If we assume each thread represents a unique transmission, then if we count the number of threads per pirate station, we can estimate how many transmissions they had. There are a few flaws with this method. First, it’s possible that there are some duplicate threads for a given transmission (two threads started by two listeners for the same transmission). This could inflate the estimate number of transmissions. Second, the loggings posted on the HFU represent what users heard and reported. There’s often stations that people hear but do not log, perhaps because they don’t get around to it, or because they’re not HFU users. Hang out on IRC #pirateradio for a while, and you will see many transmissions being mentioned, but never logged. This could make the estimated number of transmissions obtained by this method too low. Third, there’s also the question of what “counts” as a transmission. If a station was on for a few seconds with a test, but was logged by name, then it gets count. Finally there likely are some transmissions that no one heard, possibly due to poor propagation conditions.

Tabulating the information by station name, here are the stations with at least two or more transmissions logged on the HFU, sorted by number of transmissions (message threads):

Stations With Most Transmissions:
#1 Rave On Radio (85)
#2 Radio True North (82)
#3 Captain Morgan (81)
#4 Undercover Radio (79)
#5 Radio Ga Ga (66)
#6 Blue Ocean Radio (62)
#7 Wolverine Radio (51)
#8 Radio Ronin (49)
#9 Red Mercury Labs (42)
#10 WBNY (36)
#11 Turtlehead Radio (33)
#12 WMPR (32)
#13 XFM (23)
#14 Pirate Radio Boston (23)
#15 Renegade Radio (21)
#16 Channel Z (19)
#17 Metro Radio International (18)
#18 The Crystal Ship (18)
#19 WPOD (18)
#20 Big Boobs Radio (15)
#21 Grizzly Bear Radio (15)
#22 Voice of Captain Ron (15)
#23 Northwoods Radio (14)
#24 Toynbee Radio (14)
#25 Radio Bleh Bleh (13)
#26 MAC Shortwave (12)
#27 EAM Guy (11)
#28 Insane Radio (10)
#29 Northern Relay Service (10)
#30 Radio Free Mars Radio (10)
#31 Chamber Pot Radio (9)
#32 Liquid Radio (9)
#33 Radio 2012 International (9)
#34 Radio Free Euphoria (9)
#35 Radio Jamba International (9)
#36 Stone Circles Radio (8)
#37 WFMT (8)
#38 Eccentric Shortwave (7)
#39 All Along The Watchtower Radio (6)
#40 Appalachia Radio (6)
#41 Hot Legs Radio (6)
#42 KPZL (6)
#43 Mushroom Radio (6)
#44 PeePee Vagina (6)
#45 Radio Casablanca (6)
#46 Radio Strange Outpost 7 (6)
#47 WBOG (6)
#48 XLR8 (6)
#49 Pissant Radio (5)
#50 Radio Whatever (5)
#51 The Machine (5)
#52 WEMP (5)
#53 Ann Hoffer Live (4)
#54 CYOT (4)
#55 Radio Vixen International (4)
#56 KAOS (3)
#57 EAM Girl (3)
#58 Hard Tack Radio (3)
#59 KIPM (3)
#60 KMUD (3)
#61 WPON (3)
#62 Cool AM (2)
#63 Dit Dah Radio (2)
#64 Pandora’s Box (2)
#65 Radio Clandestine (2)
#66 Radio KEN (2)
#67 WHYP (2)

Not making this list are stations with only one transmission reported. Also, since the loggings were analyzed with a script, it is possible that
some logs were missed due to misspelling of the station name, etc.

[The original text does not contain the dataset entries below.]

(** A successful [write_bytes] leaves the bytes in the file and every
    other path as it was. *)
Lemma write_bytes_ok p data w w' :
  write_bytes p data w = (Ok tt, w') ->
  (exists r, fs w' !! p = Some (File r true data))
  /\ (forall q, q <> p -> fs w' !! q = fs w !! q).
Proof.
  unfold write_bytes. intros H.
  apply bind_inv in H. destruct H as [[e [_ H]]|[[] [w1 [H1 H]]]]; [discriminate|].
  injection H1 as <-.
  apply bind_inv in H. destruct H as [[e [_ H]]|[[] [w2 [Ho H]]]]; [discriminate|].
  pose proof (open_w_ok _ _ _ Ho) as [Hp [r Hfs]].
  pose proof (put_data_ok p data w2 w' r Hp) as Hput.
  rewrite Hfs, lookup_insert_eq in Hput. specialize (Hput eq_refl H).
  split; [exists r; exact Hput|].
  intros q Hq. apply put_data_fs in H. destruct H as [r' [wr' ->]].
  rewrite lookup_insert_ne by congruence. rewrite Hfs.
  rewrite lookup_insert_ne by congruence. reflexivity.
Qed.

(** [main], once the inputs are read: the rest of the run with the
    prompt that was built. *)
Lemma main_after_inputs h args w wr data nc ec :
  lookup_node w (input_svg args) = Some (File true wr data) ->
  read_layout_stats h (layout_json args) w = (Ok (nc, ec), w) ->
  let svg_text := decode_ignore h data in
  let prompt :=
    build_prompt svg_text (extract_svg_labels svg_text default_max_labels)
      nc ec (config args) (level args) (block args) in
  main h args w =
    (mkdir_parents (parent (prompt_out args)) ;;;
     mkdir_parents (parent (image_out args)) ;;;
     write_text h (prompt_out args) prompt ;;;
     image_bytes <- generate_image h prompt (model args) (size args) ;;
     write_bytes (image_out args) image_bytes ;;;
     print (lit "Input SVG:      " ++ path_str (input_svg args)) ;;;
     match layout_json args with
     | Some p =>
         shown <- is_file p ;;
         if shown then print (lit "Layout JSON:    " ++ path_str p) else ret tt
     | None => ret tt
     end ;;;
     print (lit "Saved prompt:   " ++ path_str (prompt_out args)) ;;;
     print (lit "Saved image:    " ++ path_str (image_out args)) ;;;
     ret 0%Z) w.
Proof.
  intros Hin Hlay svg_text prompt. unfold main.
  assert (Hf : file_at w (input_svg args) = true)
    by (unfold file_at; rewrite Hin; reflexivity).
  rewrite (bind_ok _ _ _ _ _ (is_file_eq _ _)), Hf. cbv beta iota delta [negb].
  rewrite (bind_ok _ _ _ _ _ (read_text_ignore_file _ _ _ _ _ Hin)).
  rewrite (bind_ok _ _ _ _ _ Hlay). reflexivity.
Qed.

(** The closing report of [main] never fails. *)
Lemma report_ok (args : Args) (w : World) :
  (print (lit "Input SVG:      " ++ path_str (input_svg args)) ;;;
   match layout_json args with
   | Some p =>
       shown <- is_file p ;;
       if shown then print (lit "Layout JSON:    " ++ path_str p) else ret tt
   | None => ret tt
   end ;;;
   print (lit "Saved prompt:   " ++ path_str (prompt_out args)) ;;;
   print (lit "Saved image:    " ++ path_str (image_out args)) ;;;
   ret 0%Z) w
  = (Ok 0%Z, with_report args w).
Proof.
  unfold with_report, bind, print, emit, is_file, get_node, ret, bind.
  cbv beta iota. cbn [fs log].
  destruct (layout_json args) as [p|]; cbv beta iota; cbn [fs log].
  - unfold file_at, lookup_node. cbn [fs].
    destruct (match p with [] => Some Dir | _ :: _ => fs w !! p end)
      as [[|? ? ?]|]; cbv beta iota; cbn [fs log];
      rewrite <- ?app_assoc; reflexivity.
  - rewrite <- ?app_assoc. reflexivity.
Qed.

And in reality, in #0 position way at the top, would be:
#0 UNID (534)

As you can see, there are a lot of UNID stations reported. Many of these are short test transmissions, or one or two songs played. Some are longer, full length transmissions, with either no attempt at an ID by the operator, or conditions were such that no listener was able to pull out an ID.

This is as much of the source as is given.